WHAT THE EXERCISE ASKS: In the listing below, locate the line that contains "v else None" and the line that contains "parse_datetime : value -> option Z;". Restate word for word those two lines and every line between them, and nothing else.

GIVEN DATA:
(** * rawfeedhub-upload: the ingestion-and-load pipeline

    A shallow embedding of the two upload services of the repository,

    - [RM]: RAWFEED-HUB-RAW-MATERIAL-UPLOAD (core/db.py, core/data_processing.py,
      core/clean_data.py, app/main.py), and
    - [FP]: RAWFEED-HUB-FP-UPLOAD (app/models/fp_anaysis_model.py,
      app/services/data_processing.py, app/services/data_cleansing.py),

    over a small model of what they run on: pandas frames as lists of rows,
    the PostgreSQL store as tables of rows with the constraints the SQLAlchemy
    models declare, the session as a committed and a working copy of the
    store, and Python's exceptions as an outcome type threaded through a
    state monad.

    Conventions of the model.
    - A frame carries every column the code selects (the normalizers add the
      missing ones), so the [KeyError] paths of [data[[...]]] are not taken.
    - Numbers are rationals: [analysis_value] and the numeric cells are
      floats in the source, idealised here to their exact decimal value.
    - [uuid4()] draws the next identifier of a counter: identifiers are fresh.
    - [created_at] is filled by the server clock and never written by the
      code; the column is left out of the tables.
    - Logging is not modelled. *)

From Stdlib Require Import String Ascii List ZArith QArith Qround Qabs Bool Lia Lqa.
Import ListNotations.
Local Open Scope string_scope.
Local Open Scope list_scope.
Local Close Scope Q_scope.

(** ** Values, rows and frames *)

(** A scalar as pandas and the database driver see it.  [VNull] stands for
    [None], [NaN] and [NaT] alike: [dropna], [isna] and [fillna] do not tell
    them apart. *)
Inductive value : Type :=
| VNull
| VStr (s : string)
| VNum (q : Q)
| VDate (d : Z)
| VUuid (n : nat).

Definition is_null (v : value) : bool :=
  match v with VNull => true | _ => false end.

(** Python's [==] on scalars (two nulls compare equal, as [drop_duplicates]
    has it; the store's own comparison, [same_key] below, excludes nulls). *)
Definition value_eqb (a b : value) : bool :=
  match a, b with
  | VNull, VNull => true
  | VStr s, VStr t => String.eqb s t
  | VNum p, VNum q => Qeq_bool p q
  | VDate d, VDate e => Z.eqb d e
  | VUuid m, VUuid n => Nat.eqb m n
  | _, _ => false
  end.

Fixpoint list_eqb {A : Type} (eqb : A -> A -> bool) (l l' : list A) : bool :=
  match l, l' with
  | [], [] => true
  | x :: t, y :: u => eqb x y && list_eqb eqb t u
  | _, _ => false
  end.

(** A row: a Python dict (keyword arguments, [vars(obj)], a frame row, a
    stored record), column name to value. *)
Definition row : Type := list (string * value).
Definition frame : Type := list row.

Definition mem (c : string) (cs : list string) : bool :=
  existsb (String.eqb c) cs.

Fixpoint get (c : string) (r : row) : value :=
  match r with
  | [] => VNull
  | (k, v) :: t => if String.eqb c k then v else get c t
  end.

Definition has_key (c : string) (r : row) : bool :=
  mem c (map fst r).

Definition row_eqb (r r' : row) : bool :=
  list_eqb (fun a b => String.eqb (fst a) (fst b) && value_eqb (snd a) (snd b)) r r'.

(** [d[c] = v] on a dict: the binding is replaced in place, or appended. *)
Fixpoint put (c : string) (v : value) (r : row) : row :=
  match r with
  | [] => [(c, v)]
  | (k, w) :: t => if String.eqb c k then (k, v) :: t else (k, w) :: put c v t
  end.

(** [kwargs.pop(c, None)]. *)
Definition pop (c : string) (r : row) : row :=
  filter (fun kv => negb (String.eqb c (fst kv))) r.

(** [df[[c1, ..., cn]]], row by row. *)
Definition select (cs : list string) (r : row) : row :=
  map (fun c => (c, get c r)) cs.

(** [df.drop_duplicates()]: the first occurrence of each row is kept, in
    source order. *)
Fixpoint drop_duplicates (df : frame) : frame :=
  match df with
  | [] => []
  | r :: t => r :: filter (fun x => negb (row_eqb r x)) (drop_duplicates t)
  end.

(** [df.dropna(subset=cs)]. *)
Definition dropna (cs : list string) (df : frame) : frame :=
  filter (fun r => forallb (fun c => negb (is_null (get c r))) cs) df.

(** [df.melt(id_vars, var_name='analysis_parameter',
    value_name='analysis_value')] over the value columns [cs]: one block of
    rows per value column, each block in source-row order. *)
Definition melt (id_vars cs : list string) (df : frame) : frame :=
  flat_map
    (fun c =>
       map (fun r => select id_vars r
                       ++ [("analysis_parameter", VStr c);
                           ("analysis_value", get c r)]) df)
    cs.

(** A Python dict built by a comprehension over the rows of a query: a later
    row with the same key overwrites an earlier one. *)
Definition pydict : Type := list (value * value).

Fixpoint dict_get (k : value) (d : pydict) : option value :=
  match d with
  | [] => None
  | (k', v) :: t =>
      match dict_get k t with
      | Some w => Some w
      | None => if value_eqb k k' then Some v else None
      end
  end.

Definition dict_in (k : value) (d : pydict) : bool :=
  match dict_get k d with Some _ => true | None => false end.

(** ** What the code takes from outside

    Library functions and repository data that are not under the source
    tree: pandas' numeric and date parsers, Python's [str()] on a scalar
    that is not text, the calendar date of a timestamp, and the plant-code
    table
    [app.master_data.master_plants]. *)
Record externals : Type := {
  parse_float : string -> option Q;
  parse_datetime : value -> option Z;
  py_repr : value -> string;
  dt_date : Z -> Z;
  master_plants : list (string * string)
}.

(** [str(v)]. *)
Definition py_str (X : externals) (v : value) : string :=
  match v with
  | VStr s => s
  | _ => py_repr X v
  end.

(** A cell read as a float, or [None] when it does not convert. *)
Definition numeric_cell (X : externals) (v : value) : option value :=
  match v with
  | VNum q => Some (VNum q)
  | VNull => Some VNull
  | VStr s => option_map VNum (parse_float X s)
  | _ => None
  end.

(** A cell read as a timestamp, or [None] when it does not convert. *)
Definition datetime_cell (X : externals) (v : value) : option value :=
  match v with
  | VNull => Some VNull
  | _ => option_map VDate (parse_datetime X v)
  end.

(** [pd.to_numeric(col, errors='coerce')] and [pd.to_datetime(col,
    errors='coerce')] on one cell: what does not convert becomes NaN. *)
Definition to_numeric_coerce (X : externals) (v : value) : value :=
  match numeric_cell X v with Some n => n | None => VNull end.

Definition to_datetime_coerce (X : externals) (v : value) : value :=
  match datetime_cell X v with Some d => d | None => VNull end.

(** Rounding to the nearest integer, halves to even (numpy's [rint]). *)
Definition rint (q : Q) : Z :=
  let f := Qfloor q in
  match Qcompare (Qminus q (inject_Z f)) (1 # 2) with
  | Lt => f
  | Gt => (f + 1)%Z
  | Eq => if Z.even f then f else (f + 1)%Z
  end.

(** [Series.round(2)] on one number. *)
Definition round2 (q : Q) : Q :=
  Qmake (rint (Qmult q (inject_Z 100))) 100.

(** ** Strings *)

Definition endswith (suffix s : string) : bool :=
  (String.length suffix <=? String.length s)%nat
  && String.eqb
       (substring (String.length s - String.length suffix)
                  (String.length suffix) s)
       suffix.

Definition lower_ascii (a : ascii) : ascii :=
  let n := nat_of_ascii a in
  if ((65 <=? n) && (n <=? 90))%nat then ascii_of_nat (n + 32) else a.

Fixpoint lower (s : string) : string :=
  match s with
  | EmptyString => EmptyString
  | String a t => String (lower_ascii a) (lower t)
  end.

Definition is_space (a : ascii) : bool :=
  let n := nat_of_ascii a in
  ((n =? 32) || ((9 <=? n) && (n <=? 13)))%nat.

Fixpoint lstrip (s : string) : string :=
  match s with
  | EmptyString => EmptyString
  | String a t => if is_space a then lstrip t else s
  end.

ANSWER TO THE EXERCISE:
      | None => if value_eqb k k' then Some v else None
      end
  end.

Definition dict_in (k : value) (d : pydict) : bool :=
  match dict_get k d with Some _ => true | None => false end.

(** ** What the code takes from outside

    Library functions and repository data that are not under the source
    tree: pandas' numeric and date parsers, Python's [str()] on a scalar
    that is not text, the calendar date of a timestamp, and the plant-code
    table
    [app.master_data.master_plants]. *)
Record externals : Type := {
  parse_float : string -> option Q;
  parse_datetime : value -> option Z;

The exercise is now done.